• [Task description]
Filter the listing down to the lines containing the word "errno".

[Start of section]

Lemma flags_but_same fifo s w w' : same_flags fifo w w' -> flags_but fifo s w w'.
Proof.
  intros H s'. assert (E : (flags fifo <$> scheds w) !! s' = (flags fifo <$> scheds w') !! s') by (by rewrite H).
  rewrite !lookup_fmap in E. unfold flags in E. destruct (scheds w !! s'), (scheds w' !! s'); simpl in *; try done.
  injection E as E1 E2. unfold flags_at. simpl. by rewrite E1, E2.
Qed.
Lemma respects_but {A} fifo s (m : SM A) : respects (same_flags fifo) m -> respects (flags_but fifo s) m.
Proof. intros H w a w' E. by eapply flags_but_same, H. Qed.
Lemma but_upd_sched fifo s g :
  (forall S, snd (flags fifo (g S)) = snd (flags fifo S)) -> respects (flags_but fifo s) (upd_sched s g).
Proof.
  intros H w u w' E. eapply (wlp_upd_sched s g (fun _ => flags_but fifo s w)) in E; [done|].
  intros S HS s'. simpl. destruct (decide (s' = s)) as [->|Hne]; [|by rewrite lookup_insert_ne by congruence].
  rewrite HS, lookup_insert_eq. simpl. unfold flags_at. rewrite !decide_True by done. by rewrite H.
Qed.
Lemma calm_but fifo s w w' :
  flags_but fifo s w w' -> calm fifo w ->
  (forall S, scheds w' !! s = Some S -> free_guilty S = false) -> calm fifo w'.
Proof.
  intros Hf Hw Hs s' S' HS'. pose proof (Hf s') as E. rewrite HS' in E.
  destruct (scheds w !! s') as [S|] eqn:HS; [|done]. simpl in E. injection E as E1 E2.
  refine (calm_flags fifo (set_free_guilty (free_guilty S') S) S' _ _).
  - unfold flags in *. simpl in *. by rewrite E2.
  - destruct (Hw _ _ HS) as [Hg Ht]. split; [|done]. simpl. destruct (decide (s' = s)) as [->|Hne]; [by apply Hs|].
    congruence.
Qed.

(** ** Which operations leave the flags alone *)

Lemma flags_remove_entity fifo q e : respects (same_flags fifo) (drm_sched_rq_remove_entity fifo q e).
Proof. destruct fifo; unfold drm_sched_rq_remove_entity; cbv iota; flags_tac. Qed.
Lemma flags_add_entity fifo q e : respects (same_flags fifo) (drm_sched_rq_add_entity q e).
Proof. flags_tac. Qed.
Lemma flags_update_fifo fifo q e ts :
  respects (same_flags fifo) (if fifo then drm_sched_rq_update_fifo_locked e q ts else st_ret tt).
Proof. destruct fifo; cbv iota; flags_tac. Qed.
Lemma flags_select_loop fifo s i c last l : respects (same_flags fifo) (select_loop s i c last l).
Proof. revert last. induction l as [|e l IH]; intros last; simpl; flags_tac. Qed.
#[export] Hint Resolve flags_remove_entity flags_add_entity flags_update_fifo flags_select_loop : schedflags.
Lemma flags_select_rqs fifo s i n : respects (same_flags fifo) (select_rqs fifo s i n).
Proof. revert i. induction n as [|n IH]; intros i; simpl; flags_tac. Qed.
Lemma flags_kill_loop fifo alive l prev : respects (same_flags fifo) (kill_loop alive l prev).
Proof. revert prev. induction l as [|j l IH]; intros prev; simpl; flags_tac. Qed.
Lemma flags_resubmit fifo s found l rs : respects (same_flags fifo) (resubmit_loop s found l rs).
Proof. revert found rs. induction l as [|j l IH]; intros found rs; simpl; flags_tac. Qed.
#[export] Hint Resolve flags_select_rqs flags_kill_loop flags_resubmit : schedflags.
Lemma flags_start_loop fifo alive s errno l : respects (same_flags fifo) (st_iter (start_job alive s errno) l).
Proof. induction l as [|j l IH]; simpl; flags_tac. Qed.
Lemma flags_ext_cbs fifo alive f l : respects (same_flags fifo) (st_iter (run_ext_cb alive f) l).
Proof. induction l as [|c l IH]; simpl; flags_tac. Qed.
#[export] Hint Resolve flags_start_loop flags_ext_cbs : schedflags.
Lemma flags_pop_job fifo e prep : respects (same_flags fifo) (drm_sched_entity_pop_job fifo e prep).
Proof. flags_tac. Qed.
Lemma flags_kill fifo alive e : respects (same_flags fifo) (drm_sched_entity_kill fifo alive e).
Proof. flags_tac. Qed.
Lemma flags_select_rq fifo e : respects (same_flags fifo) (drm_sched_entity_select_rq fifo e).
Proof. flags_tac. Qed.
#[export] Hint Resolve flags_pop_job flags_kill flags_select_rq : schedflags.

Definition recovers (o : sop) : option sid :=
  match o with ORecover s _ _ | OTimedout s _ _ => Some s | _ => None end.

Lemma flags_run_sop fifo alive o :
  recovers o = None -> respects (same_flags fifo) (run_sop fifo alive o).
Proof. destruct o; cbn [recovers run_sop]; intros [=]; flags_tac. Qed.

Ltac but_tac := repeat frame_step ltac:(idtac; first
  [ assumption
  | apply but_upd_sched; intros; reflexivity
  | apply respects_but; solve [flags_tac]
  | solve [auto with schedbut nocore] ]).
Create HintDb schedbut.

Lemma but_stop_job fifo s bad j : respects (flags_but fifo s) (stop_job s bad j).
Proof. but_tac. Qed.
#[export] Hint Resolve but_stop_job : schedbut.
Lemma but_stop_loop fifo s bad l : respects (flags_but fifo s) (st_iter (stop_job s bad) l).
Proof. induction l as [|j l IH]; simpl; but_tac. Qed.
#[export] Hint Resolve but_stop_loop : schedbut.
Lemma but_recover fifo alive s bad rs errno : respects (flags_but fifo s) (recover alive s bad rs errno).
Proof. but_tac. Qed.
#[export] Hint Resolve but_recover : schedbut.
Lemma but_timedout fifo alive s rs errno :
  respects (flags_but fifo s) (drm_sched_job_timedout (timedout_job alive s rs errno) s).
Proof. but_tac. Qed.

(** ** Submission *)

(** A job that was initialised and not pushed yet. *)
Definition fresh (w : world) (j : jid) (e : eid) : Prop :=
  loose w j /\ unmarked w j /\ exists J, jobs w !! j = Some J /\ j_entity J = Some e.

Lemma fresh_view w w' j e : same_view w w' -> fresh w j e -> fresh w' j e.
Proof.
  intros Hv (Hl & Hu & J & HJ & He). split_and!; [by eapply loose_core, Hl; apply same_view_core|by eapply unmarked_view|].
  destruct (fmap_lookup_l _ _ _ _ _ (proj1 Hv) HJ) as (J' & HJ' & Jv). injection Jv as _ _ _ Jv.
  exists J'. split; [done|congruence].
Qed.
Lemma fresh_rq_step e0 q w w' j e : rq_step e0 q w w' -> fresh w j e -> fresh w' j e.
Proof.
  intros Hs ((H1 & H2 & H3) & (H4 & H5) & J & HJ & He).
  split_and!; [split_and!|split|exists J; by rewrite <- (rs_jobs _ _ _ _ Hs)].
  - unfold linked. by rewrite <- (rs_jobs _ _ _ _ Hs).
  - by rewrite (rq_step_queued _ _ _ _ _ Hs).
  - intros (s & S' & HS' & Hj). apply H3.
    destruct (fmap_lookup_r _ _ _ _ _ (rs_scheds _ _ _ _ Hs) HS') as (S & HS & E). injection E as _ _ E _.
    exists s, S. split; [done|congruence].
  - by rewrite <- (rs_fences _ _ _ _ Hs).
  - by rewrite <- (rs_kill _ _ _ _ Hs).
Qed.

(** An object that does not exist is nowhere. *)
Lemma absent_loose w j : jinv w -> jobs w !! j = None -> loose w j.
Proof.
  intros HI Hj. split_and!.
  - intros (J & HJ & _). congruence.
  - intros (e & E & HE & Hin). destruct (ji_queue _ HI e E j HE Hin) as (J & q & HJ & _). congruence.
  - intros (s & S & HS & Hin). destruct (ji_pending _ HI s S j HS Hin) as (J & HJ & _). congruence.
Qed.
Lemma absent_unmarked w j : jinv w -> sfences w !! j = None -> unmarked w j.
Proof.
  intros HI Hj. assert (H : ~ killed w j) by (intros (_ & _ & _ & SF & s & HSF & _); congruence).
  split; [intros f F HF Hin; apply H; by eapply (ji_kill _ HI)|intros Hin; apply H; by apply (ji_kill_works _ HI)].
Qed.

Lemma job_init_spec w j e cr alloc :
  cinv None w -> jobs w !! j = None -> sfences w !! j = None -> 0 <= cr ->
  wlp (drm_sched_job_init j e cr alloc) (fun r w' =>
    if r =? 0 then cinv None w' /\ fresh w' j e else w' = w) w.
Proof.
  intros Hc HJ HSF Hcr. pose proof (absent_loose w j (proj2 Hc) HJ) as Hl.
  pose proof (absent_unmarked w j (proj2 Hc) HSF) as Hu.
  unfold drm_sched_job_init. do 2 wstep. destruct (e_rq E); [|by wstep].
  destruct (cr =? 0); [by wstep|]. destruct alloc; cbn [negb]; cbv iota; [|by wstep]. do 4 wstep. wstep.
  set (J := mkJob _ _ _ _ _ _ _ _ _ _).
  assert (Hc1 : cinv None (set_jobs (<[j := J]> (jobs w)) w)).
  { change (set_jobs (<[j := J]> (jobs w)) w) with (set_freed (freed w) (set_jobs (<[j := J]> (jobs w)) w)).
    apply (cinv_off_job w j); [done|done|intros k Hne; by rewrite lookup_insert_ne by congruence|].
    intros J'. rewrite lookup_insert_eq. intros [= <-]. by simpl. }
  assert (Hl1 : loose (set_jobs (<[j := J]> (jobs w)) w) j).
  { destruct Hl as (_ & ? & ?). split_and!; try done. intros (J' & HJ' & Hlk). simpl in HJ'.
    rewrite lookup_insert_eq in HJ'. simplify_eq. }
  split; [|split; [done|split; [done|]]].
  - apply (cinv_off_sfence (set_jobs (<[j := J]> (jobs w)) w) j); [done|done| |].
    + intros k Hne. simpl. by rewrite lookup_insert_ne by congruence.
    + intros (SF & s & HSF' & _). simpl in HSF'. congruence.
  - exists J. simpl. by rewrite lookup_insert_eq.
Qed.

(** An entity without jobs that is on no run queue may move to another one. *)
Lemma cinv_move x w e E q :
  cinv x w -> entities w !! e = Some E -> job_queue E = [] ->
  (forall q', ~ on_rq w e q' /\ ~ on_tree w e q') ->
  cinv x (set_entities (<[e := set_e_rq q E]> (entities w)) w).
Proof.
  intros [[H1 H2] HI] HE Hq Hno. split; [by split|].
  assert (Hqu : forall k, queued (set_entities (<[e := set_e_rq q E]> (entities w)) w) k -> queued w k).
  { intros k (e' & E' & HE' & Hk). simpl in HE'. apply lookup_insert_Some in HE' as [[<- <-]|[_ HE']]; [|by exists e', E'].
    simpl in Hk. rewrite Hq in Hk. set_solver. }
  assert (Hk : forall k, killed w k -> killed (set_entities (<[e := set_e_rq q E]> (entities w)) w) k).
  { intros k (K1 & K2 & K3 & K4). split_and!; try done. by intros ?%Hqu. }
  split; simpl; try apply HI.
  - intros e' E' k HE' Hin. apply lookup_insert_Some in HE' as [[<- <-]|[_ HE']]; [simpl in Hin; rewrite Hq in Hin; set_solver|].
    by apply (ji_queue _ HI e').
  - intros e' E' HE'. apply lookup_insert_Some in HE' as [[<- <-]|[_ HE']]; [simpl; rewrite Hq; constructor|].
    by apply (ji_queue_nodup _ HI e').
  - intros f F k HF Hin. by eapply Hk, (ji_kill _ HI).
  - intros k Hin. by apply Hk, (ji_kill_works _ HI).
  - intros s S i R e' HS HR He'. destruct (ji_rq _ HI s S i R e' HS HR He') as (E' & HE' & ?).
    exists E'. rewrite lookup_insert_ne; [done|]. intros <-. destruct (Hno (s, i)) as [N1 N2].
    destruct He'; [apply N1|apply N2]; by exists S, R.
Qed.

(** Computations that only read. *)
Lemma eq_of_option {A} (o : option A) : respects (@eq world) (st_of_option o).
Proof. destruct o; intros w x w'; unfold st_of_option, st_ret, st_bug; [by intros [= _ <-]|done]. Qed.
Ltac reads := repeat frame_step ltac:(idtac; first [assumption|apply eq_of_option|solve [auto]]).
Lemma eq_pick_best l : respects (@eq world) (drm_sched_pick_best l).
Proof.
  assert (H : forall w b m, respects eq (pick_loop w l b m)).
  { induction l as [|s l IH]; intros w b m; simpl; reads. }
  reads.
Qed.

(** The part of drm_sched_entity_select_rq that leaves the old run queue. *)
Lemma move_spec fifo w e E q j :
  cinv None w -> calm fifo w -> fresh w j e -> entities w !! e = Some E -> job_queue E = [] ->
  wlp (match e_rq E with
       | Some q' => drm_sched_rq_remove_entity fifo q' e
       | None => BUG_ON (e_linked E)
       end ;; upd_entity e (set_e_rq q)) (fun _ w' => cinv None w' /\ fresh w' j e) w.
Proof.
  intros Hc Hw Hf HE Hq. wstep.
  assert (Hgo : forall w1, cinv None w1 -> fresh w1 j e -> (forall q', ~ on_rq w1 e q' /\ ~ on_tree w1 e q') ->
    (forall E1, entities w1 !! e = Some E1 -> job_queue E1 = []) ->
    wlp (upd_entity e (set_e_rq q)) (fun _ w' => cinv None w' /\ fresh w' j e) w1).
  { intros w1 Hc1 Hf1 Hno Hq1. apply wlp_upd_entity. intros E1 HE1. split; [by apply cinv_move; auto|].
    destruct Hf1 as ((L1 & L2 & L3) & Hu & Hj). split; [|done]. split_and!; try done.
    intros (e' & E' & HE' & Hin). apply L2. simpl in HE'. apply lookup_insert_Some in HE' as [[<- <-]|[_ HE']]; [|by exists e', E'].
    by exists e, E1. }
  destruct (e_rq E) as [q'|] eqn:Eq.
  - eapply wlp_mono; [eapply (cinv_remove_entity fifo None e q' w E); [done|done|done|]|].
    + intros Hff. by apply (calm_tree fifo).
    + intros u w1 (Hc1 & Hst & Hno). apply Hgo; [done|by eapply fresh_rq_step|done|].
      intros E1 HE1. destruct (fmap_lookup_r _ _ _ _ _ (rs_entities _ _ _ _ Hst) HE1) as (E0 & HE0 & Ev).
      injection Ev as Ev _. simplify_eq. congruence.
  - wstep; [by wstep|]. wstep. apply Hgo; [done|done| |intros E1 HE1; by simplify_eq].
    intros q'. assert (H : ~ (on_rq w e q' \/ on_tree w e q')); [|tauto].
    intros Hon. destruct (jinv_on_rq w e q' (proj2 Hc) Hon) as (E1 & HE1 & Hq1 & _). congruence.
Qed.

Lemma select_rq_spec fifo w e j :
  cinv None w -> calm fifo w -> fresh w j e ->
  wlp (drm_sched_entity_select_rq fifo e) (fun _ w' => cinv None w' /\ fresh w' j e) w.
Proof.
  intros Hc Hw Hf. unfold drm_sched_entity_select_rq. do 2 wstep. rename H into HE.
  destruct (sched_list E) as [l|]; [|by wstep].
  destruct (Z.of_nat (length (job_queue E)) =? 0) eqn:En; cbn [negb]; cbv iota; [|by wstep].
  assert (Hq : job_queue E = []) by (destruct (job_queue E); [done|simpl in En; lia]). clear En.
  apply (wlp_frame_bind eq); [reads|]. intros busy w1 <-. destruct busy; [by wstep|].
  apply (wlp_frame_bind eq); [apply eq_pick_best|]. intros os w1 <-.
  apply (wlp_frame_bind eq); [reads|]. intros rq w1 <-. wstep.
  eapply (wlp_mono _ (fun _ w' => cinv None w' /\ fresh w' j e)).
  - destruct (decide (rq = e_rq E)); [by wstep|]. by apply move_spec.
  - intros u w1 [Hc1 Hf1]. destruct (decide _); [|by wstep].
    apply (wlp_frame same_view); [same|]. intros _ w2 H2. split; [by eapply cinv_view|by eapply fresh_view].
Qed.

[End of section]

• [Expected answer]
Lemma flags_start_loop fifo alive s errno l : respects (same_flags fifo) (st_iter (start_job alive s errno) l).
Lemma but_recover fifo alive s bad rs errno : respects (flags_but fifo s) (recover alive s bad rs errno).
Lemma but_timedout fifo alive s rs errno :
  respects (flags_but fifo s) (drm_sched_job_timedout (timedout_job alive s rs errno) s).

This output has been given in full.